*** Begin section ***

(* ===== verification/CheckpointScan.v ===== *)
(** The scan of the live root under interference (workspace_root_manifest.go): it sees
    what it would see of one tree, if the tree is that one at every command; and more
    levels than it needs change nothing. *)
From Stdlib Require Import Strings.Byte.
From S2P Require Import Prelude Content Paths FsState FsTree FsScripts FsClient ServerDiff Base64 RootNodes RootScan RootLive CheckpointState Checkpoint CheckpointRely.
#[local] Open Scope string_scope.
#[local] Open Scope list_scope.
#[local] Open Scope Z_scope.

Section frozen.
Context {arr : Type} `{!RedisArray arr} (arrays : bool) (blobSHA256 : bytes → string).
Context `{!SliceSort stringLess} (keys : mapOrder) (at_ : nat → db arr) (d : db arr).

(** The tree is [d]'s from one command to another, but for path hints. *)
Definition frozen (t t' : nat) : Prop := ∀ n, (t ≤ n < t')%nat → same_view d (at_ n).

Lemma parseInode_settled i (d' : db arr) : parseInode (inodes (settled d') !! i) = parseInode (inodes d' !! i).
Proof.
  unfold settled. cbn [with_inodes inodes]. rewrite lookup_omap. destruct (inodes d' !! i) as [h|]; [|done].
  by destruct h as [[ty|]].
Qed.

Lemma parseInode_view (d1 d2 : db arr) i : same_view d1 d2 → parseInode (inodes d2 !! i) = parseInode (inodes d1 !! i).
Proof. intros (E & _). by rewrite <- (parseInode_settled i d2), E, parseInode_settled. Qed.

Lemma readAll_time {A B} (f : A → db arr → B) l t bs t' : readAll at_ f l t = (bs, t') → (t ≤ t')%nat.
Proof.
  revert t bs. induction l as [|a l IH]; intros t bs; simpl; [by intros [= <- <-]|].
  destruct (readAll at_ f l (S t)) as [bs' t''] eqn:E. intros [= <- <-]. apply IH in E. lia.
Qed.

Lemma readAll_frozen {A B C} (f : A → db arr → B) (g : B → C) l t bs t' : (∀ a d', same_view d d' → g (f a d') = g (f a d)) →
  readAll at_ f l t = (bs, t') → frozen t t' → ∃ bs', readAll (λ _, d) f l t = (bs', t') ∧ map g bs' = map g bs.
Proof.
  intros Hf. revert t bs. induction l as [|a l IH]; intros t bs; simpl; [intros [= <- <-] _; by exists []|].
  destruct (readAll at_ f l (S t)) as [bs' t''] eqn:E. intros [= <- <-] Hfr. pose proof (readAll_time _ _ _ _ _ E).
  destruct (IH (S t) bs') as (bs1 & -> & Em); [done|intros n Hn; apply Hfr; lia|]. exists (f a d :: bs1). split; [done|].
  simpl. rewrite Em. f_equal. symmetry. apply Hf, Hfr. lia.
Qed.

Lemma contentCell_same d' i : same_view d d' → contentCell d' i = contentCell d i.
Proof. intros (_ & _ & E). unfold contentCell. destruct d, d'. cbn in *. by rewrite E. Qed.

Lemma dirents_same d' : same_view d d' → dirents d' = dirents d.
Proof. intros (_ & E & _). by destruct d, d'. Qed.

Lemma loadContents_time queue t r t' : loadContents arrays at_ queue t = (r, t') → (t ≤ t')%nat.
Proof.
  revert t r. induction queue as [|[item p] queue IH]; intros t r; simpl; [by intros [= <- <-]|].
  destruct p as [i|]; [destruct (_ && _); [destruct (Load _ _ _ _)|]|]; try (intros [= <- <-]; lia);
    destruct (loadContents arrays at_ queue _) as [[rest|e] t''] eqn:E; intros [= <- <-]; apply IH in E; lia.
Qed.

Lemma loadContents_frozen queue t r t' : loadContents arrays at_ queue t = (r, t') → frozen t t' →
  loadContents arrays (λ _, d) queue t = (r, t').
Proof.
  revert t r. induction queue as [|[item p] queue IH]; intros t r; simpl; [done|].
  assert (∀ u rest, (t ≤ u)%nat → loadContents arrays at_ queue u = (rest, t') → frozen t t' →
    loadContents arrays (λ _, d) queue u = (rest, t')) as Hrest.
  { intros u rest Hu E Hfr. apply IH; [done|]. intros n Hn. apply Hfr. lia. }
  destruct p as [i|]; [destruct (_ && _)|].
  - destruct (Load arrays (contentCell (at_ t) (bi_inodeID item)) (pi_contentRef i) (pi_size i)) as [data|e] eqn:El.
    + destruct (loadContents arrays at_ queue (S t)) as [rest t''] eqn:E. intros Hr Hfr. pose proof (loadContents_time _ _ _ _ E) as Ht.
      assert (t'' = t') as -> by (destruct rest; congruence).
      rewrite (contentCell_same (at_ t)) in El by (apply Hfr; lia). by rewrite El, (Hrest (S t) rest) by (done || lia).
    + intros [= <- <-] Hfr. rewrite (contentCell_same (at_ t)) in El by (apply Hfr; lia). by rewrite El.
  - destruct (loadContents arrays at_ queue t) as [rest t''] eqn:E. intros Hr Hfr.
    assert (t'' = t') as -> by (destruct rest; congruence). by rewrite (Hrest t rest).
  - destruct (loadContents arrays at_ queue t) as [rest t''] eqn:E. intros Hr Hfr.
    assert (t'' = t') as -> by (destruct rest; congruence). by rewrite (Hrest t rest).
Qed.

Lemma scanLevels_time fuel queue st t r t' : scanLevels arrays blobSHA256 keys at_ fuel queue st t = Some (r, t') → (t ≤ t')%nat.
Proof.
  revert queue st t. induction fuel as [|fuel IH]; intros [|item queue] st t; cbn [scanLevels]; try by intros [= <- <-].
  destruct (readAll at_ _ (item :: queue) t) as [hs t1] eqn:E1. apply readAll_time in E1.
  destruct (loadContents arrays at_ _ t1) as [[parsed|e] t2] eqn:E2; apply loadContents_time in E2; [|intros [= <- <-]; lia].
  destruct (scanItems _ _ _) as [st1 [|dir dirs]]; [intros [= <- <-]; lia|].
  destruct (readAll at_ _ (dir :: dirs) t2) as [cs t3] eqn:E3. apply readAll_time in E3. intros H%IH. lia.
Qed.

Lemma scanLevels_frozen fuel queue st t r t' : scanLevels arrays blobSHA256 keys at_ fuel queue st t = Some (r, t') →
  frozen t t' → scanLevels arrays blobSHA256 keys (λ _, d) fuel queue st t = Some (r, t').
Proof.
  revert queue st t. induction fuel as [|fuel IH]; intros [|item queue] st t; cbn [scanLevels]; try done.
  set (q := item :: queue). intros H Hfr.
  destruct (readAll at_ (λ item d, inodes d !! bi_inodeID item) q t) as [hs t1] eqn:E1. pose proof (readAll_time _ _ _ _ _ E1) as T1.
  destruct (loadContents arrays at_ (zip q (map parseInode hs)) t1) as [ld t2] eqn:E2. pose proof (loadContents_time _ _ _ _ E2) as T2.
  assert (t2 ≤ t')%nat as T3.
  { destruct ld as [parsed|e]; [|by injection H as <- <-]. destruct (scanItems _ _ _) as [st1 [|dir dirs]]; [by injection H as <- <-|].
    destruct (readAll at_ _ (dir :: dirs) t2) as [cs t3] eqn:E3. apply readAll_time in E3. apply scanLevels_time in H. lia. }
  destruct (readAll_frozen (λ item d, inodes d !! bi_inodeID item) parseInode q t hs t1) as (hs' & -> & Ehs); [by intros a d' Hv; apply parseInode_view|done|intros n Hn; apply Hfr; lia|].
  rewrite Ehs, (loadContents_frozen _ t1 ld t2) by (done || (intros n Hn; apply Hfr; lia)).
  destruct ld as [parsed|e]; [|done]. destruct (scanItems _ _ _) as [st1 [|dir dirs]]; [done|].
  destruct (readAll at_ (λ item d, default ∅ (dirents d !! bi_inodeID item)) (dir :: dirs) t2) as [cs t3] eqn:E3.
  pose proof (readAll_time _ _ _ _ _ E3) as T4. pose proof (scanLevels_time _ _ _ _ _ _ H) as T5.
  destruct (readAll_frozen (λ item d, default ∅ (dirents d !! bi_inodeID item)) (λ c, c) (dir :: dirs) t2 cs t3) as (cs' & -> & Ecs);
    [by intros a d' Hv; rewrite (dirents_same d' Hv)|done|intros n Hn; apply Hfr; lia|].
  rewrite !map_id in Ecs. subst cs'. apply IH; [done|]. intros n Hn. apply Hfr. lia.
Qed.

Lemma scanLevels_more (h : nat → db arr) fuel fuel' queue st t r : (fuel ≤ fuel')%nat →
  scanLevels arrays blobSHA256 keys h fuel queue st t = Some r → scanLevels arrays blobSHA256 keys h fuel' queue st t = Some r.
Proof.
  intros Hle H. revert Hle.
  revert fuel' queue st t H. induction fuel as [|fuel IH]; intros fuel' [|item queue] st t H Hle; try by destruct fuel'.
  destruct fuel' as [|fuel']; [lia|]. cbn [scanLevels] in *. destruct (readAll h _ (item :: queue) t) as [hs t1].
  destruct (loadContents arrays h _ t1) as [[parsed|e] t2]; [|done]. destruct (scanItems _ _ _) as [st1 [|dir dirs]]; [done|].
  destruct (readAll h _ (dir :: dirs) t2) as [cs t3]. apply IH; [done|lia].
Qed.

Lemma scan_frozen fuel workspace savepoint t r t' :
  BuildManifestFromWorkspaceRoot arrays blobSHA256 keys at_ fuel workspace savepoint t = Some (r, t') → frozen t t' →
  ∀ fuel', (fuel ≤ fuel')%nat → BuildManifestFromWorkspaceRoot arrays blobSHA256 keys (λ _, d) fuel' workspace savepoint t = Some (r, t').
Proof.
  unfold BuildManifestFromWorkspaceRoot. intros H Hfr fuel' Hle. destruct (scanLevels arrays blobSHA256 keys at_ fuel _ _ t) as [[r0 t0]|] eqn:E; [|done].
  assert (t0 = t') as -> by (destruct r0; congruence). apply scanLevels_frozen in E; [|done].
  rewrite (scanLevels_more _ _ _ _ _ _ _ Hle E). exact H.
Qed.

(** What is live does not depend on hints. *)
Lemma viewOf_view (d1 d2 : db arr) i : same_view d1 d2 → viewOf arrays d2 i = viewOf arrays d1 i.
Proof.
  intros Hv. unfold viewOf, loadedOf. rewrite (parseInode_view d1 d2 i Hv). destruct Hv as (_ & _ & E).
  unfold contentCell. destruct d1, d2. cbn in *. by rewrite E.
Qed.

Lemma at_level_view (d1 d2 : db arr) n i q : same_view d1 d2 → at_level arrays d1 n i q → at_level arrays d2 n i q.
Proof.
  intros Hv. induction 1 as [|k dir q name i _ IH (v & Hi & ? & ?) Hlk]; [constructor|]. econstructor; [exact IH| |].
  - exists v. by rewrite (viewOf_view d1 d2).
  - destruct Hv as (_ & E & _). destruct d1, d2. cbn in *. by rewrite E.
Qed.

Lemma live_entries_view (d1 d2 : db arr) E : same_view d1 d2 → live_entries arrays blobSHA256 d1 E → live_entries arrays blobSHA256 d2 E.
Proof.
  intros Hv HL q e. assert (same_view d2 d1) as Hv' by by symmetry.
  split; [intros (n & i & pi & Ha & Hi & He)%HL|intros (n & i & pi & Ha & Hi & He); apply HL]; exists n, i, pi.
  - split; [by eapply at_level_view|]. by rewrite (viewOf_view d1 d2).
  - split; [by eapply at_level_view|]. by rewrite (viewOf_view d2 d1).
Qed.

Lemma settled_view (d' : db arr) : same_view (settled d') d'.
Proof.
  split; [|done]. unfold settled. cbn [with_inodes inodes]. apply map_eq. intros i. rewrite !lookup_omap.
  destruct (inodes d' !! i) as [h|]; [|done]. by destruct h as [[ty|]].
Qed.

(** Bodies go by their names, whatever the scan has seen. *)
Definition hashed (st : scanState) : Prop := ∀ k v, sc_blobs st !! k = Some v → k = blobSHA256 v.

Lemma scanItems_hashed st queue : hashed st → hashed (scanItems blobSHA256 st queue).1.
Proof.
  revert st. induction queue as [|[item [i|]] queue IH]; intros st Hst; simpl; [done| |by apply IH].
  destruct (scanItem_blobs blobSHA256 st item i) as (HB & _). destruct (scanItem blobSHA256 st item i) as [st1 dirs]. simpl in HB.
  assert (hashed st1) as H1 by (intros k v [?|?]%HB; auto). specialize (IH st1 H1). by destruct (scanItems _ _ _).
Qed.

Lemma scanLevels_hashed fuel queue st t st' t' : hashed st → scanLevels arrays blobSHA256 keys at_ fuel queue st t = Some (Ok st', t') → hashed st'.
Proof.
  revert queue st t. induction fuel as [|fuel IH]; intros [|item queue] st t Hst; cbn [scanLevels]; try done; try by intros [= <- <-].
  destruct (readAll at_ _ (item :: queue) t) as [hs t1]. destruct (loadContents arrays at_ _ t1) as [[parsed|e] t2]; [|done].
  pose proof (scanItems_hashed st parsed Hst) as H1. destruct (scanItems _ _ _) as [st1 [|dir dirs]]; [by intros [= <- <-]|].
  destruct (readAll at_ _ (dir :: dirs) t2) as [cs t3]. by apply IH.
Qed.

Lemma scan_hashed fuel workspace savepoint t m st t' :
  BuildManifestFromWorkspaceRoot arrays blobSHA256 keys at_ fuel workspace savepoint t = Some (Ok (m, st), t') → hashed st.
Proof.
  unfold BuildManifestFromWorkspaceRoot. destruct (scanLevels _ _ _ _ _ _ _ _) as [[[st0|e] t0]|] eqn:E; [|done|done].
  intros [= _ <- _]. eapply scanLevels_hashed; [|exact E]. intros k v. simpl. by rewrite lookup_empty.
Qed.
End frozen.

*** End section ***

§ Task statement: Using the data above, repeat exactly the lines that begin at the line with "Lemma settled_view (d'" and end at the line with "unfold BuildManifestFromWorkspaceRoot. destruct", both ends included.

§ Problem solution:
Lemma settled_view (d' : db arr) : same_view (settled d') d'.
Proof.
  split; [|done]. unfold settled. cbn [with_inodes inodes]. apply map_eq. intros i. rewrite !lookup_omap.
  destruct (inodes d' !! i) as [h|]; [|done]. by destruct h as [[ty|]].
Qed.

(** Bodies go by their names, whatever the scan has seen. *)
Definition hashed (st : scanState) : Prop := ∀ k v, sc_blobs st !! k = Some v → k = blobSHA256 v.

Lemma scanItems_hashed st queue : hashed st → hashed (scanItems blobSHA256 st queue).1.
Proof.
  revert st. induction queue as [|[item [i|]] queue IH]; intros st Hst; simpl; [done| |by apply IH].
  destruct (scanItem_blobs blobSHA256 st item i) as (HB & _). destruct (scanItem blobSHA256 st item i) as [st1 dirs]. simpl in HB.
  assert (hashed st1) as H1 by (intros k v [?|?]%HB; auto). specialize (IH st1 H1). by destruct (scanItems _ _ _).
Qed.

Lemma scanLevels_hashed fuel queue st t st' t' : hashed st → scanLevels arrays blobSHA256 keys at_ fuel queue st t = Some (Ok st', t') → hashed st'.
Proof.
  revert queue st t. induction fuel as [|fuel IH]; intros [|item queue] st t Hst; cbn [scanLevels]; try done; try by intros [= <- <-].
  destruct (readAll at_ _ (item :: queue) t) as [hs t1]. destruct (loadContents arrays at_ _ t1) as [[parsed|e] t2]; [|done].
  pose proof (scanItems_hashed st parsed Hst) as H1. destruct (scanItems _ _ _) as [st1 [|dir dirs]]; [by intros [= <- <-]|].
  destruct (readAll at_ _ (dir :: dirs) t2) as [cs t3]. by apply IH.
Qed.

Lemma scan_hashed fuel workspace savepoint t m st t' :
  BuildManifestFromWorkspaceRoot arrays blobSHA256 keys at_ fuel workspace savepoint t = Some (Ok (m, st), t') → hashed st.
Proof.
  unfold BuildManifestFromWorkspaceRoot. destruct (scanLevels _ _ _ _ _ _ _ _) as [[[st0|e] t0]|] eqn:E; [|done|done].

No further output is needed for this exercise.